Problem description: Below are records; give the number of their lines that hold the word "keepends", and write nothing more.

Records provided:
(** * Babel: number formatting (babel.numbers) and the PO/MO codecs
    (babel.messages.pofile, babel.messages.mofile)

    A shallow embedding of the Python sources and the properties proved
    about them.  Python values are represented as follows.

    - [str] is a list of Unicode code points ([Z]); [len], indexing,
      slicing and the character tests work on code points as in Python.
      String literals are written [u "..."]: the UTF-8 bytes of the Rocq
      literal, decoded.
    - [bytes] is a list of octets ([Z] in 0..255).
    - an exception is a value of [exn]; code that can raise returns a
      [result].  [Unmodelled] marks the places where the embedding stops
      (floating point arithmetic, special decimal values); no property is
      derived from it.
    - a [dict] is an association list in insertion order. *)

From Stdlib Require Import String Ascii.
From Stdlib Require Import ZArith NArith List Bool Lia Permutation.
Import ListNotations.
Local Open Scope Z_scope.

(* ================================================================== *)
(** * Python values and built-ins *)
(* ================================================================== *)

Module Py.

Definition char := Z.
Definition str := list char.
Definition bytes := list Z.

(** ** Exceptions and results *)

Inductive exn : Type :=
| IOError (msg : str)
| StructError
| OverflowError
| ValueError (msg : str)
| TypeError (msg : str)
| NameError (name : str)
| AttributeError (msg : str)
| KeyError
| UnicodeDecodeError
| InvalidOperation
| DecimalOverflow
| ZeroDivisionError
| UnknownCurrencyError (identifier : str)
| UnsupportedNumberingSystemError (msg : str)
| UnknownCurrencyFormatError (msg : str)
| NumberFormatError (message : str)
| Unmodelled (what : string).

Inductive result (A : Type) : Type :=
| Ok (a : A)
| Raise (e : exn).
Arguments Ok {A} a.
Arguments Raise {A} e.

Definition bind {A B} (r : result A) (k : A -> result B) : result B :=
  match r with
  | Ok a => k a
  | Raise e => Raise e
  end.

Declare Scope py_scope.
Delimit Scope py_scope with py.
Notation "x <- r ;; k" := (bind r (fun x => k))
  (at level 61, r at next level, right associativity) : py_scope.
Notation "' p <- r ;; k" := (bind r (fun x => let p := x in k))
  (at level 61, p pattern, r at next level, right associativity) : py_scope.
Notation "r ;;; k" := (bind r (fun _ => k))
  (at level 61, right associativity) : py_scope.
Local Open Scope py_scope.

Fixpoint mapM {A B} (f : A -> result B) (l : list A) : result (list B) :=
  match l with
  | [] => Ok []
  | a :: l' => b <- f a ;; bs <- mapM f l' ;; Ok (b :: bs)
  end.

(** ** Octets and UTF-8 *)

Definition bytes_of_string (s : string) : bytes :=
  map (fun a => Z.of_N (N_of_ascii a)) (list_ascii_of_string s).

Definition is_cont (b : Z) : bool := (128 <=? b) && (b <=? 191).

(** [bytes.decode()] with the default codec (UTF-8, strict): overlong
    forms, surrogates and code points above U+10FFFF are rejected. *)
Fixpoint utf8_decode (b : bytes) : result str :=
  match b with
  | [] => Ok []
  | b0 :: r0 =>
    if b0 <? 128 then s <- utf8_decode r0 ;; Ok (b0 :: s)
    else if (194 <=? b0) && (b0 <=? 223) then
      match r0 with
      | b1 :: r1 =>
        if is_cont b1
        then s <- utf8_decode r1 ;; Ok (((b0 - 192) * 64 + (b1 - 128)) :: s)
        else Raise UnicodeDecodeError
      | _ => Raise UnicodeDecodeError
      end
    else if (224 <=? b0) && (b0 <=? 239) then
      match r0 with
      | b1 :: b2 :: r2 =>
        let c := (b0 - 224) * 4096 + (b1 - 128) * 64 + (b2 - 128) in
        if is_cont b1 && is_cont b2 && (2048 <=? c)
           && negb ((55296 <=? c) && (c <=? 57343))
        then s <- utf8_decode r2 ;; Ok (c :: s)
        else Raise UnicodeDecodeError
      | _ => Raise UnicodeDecodeError
      end
    else if (240 <=? b0) && (b0 <=? 244) then
      match r0 with
      | b1 :: b2 :: b3 :: r3 =>
        let c := (b0 - 240) * 262144 + (b1 - 128) * 4096
                 + (b2 - 128) * 64 + (b3 - 128) in
        if is_cont b1 && is_cont b2 && is_cont b3
           && (65536 <=? c) && (c <=? 1114111)
        then s <- utf8_decode r3 ;; Ok (c :: s)
        else Raise UnicodeDecodeError
      | _ => Raise UnicodeDecodeError
      end
    else Raise UnicodeDecodeError
  end.

(** [str.encode('utf-8')]; lone surrogates cannot be encoded. *)
Definition utf8_encode_char (c : char) : result bytes :=
  if c <? 0 then Raise (ValueError [])
  else if c <? 128 then Ok [c]
  else if c <? 2048 then Ok [192 + c / 64; 128 + c mod 64]
  else if (55296 <=? c) && (c <=? 57343) then Raise (ValueError [])
  else if c <? 65536 then
    Ok [224 + c / 4096; 128 + (c / 64) mod 64; 128 + c mod 64]
  else if c <=? 1114111 then
    Ok [240 + c / 262144; 128 + (c / 4096) mod 64;
        128 + (c / 64) mod 64; 128 + c mod 64]
  else Raise (ValueError []).

Definition utf8_encode (s : str) : result bytes :=
  l <- mapM utf8_encode_char s ;; Ok (concat l).

(** A string literal. *)
Definition u (s : string) : str :=
  match utf8_decode (bytes_of_string s) with
  | Ok l => l
  | Raise _ => []
  end.

(** ** Sequences ([str] and [bytes] share these) *)

Definition len {A} (l : list A) : Z := Z.of_nat (List.length l).

Fixpoint seq_eqb (a b : list Z) : bool :=
  match a, b with
  | [], [] => true
  | x :: a', y :: b' => (x =? y) && seq_eqb a' b'
  | _, _ => false
  end.

(** [s.startswith(p)] *)
Fixpoint startswith (s p : list Z) : bool :=
  match p, s with
  | [], _ => true
  | x :: p', y :: s' => (x =? y) && startswith s' p'
  | _ :: _, [] => false
  end.

(** [needle in hay] *)
Fixpoint contains (hay needle : list Z) : bool :=
  startswith hay needle
  || match hay with
     | [] => false
     | _ :: hay' => contains hay' needle
     end.

(** [s[start:stop]], each bound optional and possibly negative. *)
Definition clamp_index (n i : Z) : Z :=
  if i <? 0 then Z.max 0 (n + i) else Z.min i n.

Definition slice {A} (s : list A) (start stop : option Z) : list A :=
  let n := len s in
  let i := match start with None => 0 | Some i => clamp_index n i end in
  let j := match stop with None => n | Some j => clamp_index n j end in
  firstn (Z.to_nat (j - i)) (skipn (Z.to_nat i) s).

Fixpoint find_from (s needle : list Z) (i : Z) : Z :=
  if startswith s needle then i
  else match s with
       | [] => -1
       | _ :: s' => find_from s' needle (i + 1)
       end.

(** [s.find(needle)] *)
Definition find (s needle : list Z) : Z := find_from s needle 0.

Fixpoint rfind_from (s needle : list Z) (i best : Z) : Z :=
  let best' := if startswith s needle then i else best in
  match s with
  | [] => best'
  | _ :: s' => rfind_from s' needle (i + 1) best'
  end.

(** [s.rfind(needle)] *)
Definition rfind (s needle : list Z) : Z := rfind_from s needle 0 (-1).

Fixpoint replace_go (old new : list Z) (skip : nat) (s : list Z) : list Z :=
  match s with
  | [] => []
  | c :: s' =>
    match skip with
    | S k => replace_go old new k s'
    | O => if startswith s old
           then new ++ replace_go old new (List.length old - 1) s'
           else c :: replace_go old new 0 s'
    end
  end.

(** [s.replace(old, new)]: occurrences are replaced from the left and do
    not overlap; an empty [old] matches before every character and at
    the end. *)
Definition replace (s old new : list Z) : list Z :=
  match old with
  | [] => new ++ flat_map (fun c => c :: new) s
  | _ :: _ => replace_go old new 0 s
  end.

Fixpoint split_go (sep : list Z) (skip : nat) (cur s : list Z)
  : list (list Z) :=
  match s with
  | [] => [rev cur]
  | c :: s' =>
    match skip with
    | S k => split_go sep k cur s'
    | O => if startswith s sep
           then rev cur :: split_go sep (List.length sep - 1) [] s'
           else split_go sep 0 (c :: cur) s'
    end
  end.

(** [s.split(sep)] for an explicit separator. *)
Definition split (s sep : list Z) : result (list (list Z)) :=
  match sep with
  | [] => Raise (ValueError [])
  | _ :: _ => Ok (split_go sep 0 [] s)
  end.

(** [s.partition(sep)] *)
Definition partition (s sep : list Z) : list Z * list Z * list Z :=
  let i := find s sep in
  if i <? 0 then (s, [], [])
  else (slice s None (Some i), sep, slice s (Some (i + len sep)) None).

Fixpoint join (sep : list Z) (parts : list (list Z)) : list Z :=
  match parts with
  | [] => []
  | [p] => p
  | p :: rest => p ++ sep ++ join sep rest
  end.

(** ** Characters *)

(** [str.isspace] on one character. *)
Definition isspace (c : char) : bool :=
  ((9 <=? c) && (c <=? 13)) || ((28 <=? c) && (c <=? 32))
  || (c =? 133) || (c =? 160) || (c =? 5760)
  || ((8192 <=? c) && (c <=? 8202))
  || (c =? 8232) || (c =? 8233) || (c =? 8239) || (c =? 8287)
  || (c =? 12288).

(** The line boundaries of [str.splitlines]. *)
Definition is_linebreak (c : char) : bool :=
  ((10 <=? c) && (c <=? 13)) || ((28 <=? c) && (c <=? 30))
  || (c =? 133) || (c =? 8232) || (c =? 8233).

Fixpoint lstrip_with (p : char -> bool) (s : str) : str :=
  match s with
  | [] => []
  | c :: s' => if p c then lstrip_with p s' else s
  end.

Definition rstrip_with (p : char -> bool) (s : str) : str :=
  rev (lstrip_with p (rev s)).

(** [s.strip()] *)
Definition strip (s : str) : str :=
  rstrip_with isspace (lstrip_with isspace s).

(** [s.rstrip(chars)] *)
Definition rstrip (s chars : str) : str :=
  rstrip_with (fun c => existsb (Z.eqb c) chars) s.

Fixpoint split_ws_go (cur s : str) : list str :=
  match s with
  | [] => match cur with [] => [] | _ :: _ => [rev cur] end
  | c :: s' =>
    if isspace c
    then match cur with
         | [] => split_ws_go [] s'
         | _ :: _ => rev cur :: split_ws_go [] s'
         end
    else split_ws_go (c :: cur) s'
  end.

(** [s.split()]: the words between runs of whitespace. *)
Definition split_ws (s : str) : list str := split_ws_go [] s.

Fixpoint splitlines_go (keepends : bool) (cur s : str) : list str :=
  match s with
  | [] => match cur with [] => [] | _ :: _ => [rev cur] end
  | c :: s' =>
    if c =? 13 then
      match s' with
      | d :: s'' =>
        if d =? 10
        then rev (if keepends then d :: c :: cur else cur)
             :: splitlines_go keepends [] s''
        else rev (if keepends then c :: cur else cur)
             :: splitlines_go keepends [] s'
      | [] => [rev (if keepends then c :: cur else cur)]
      end
    else if is_linebreak c
    then rev (if keepends then c :: cur else cur)
         :: splitlines_go keepends [] s'
    else splitlines_go keepends (c :: cur) s'
  end.

(** [s.splitlines(keepends)] *)
Definition splitlines (s : str) (keepends : bool) : list str :=
  splitlines_go keepends [] s.

(** ** Decimal digits *)

Definition is_digit (c : char) : bool := (48 <=? c) && (c <=? 57).

Fixpoint digits_go (fuel : nat) (n : Z) (acc : str) : str :=
  match fuel with
  | O => acc
  | S f => if n <? 10 then (48 + n) :: acc
           else digits_go f (n / 10) ((48 + n mod 10) :: acc)
  end.

(** The decimal digits of a natural number ([str(n)] for [n >= 0]). *)
Definition digits (n : Z) : str :=
  digits_go (S (Z.to_nat (Z.log2 n))) n [].

(** [str(n)] for an int. *)
Definition str_of_int (n : Z) : str :=
  if n <? 0 then 45 :: digits (- n) else digits n.

Definition digits_value (s : str) : Z :=
  fold_left (fun acc c => acc * 10 + (c - 48)) s 0.

Definition is_ascii (s : str) : bool := forallb (fun c => c <? 128) s.

(** [int(s)] for a string: optional sign and ASCII digits between
    optional whitespace.  Digit-group underscores and non-ASCII digits
    are outside the embedding. *)
Definition int_of_str (s : str) : result Z :=
  if negb (is_ascii s) || contains s [95] then Raise (Unmodelled "int")
  else
    let t := strip s in
    let '(neg, d) :=
      match t with
      | 45 :: d => (true, d)
      | 43 :: d => (false, d)
      | _ => (false, t)
      end in
    match d with
    | [] => Raise (ValueError [])
    | _ :: _ =>
      if forallb is_digit d
      then Ok (if neg then - digits_value d else digits_value d)
      else Raise (ValueError [])
    end.

End Py.

(* ================================================================== *)
(** * decimal.Decimal *)
(* ================================================================== *)

(** Finite decimals under the default context: precision 28,
    ROUND_HALF_EVEN, Emin = -999999, Emax = 999999, no clamping, and the
    traps InvalidOperation, DivisionByZero and Overflow, so that the
    signals Underflow, Subnormal, Inexact, Rounded and Clamped raise
    nothing.  NaN and the infinities are outside the embedding. *)
Module Dec.
Import Py.
Local Open Scope py_scope.

(** The value is [(-1)^dsign * dcoef * 10^dexp]. *)
Record Decimal : Type := mkDec { dsign : bool; dcoef : N; dexp : Z }.

Definition prec : Z := 28.
Definition Emax : Z := 999999.
Definition Emin : Z := -999999.

(** [context.Etiny()] *)
Definition Etiny : Z := Emin - prec + 1.

Definition pow10 (k : Z) : N := Z.to_N (10 ^ k).

(** [len(self._int)]: the number of digits of the coefficient. *)
Definition ndigits (c : N) : Z := len (digits (Z.of_N c)).

Definition is_zero (d : Decimal) : bool := (dcoef d =? 0)%N.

Result: 12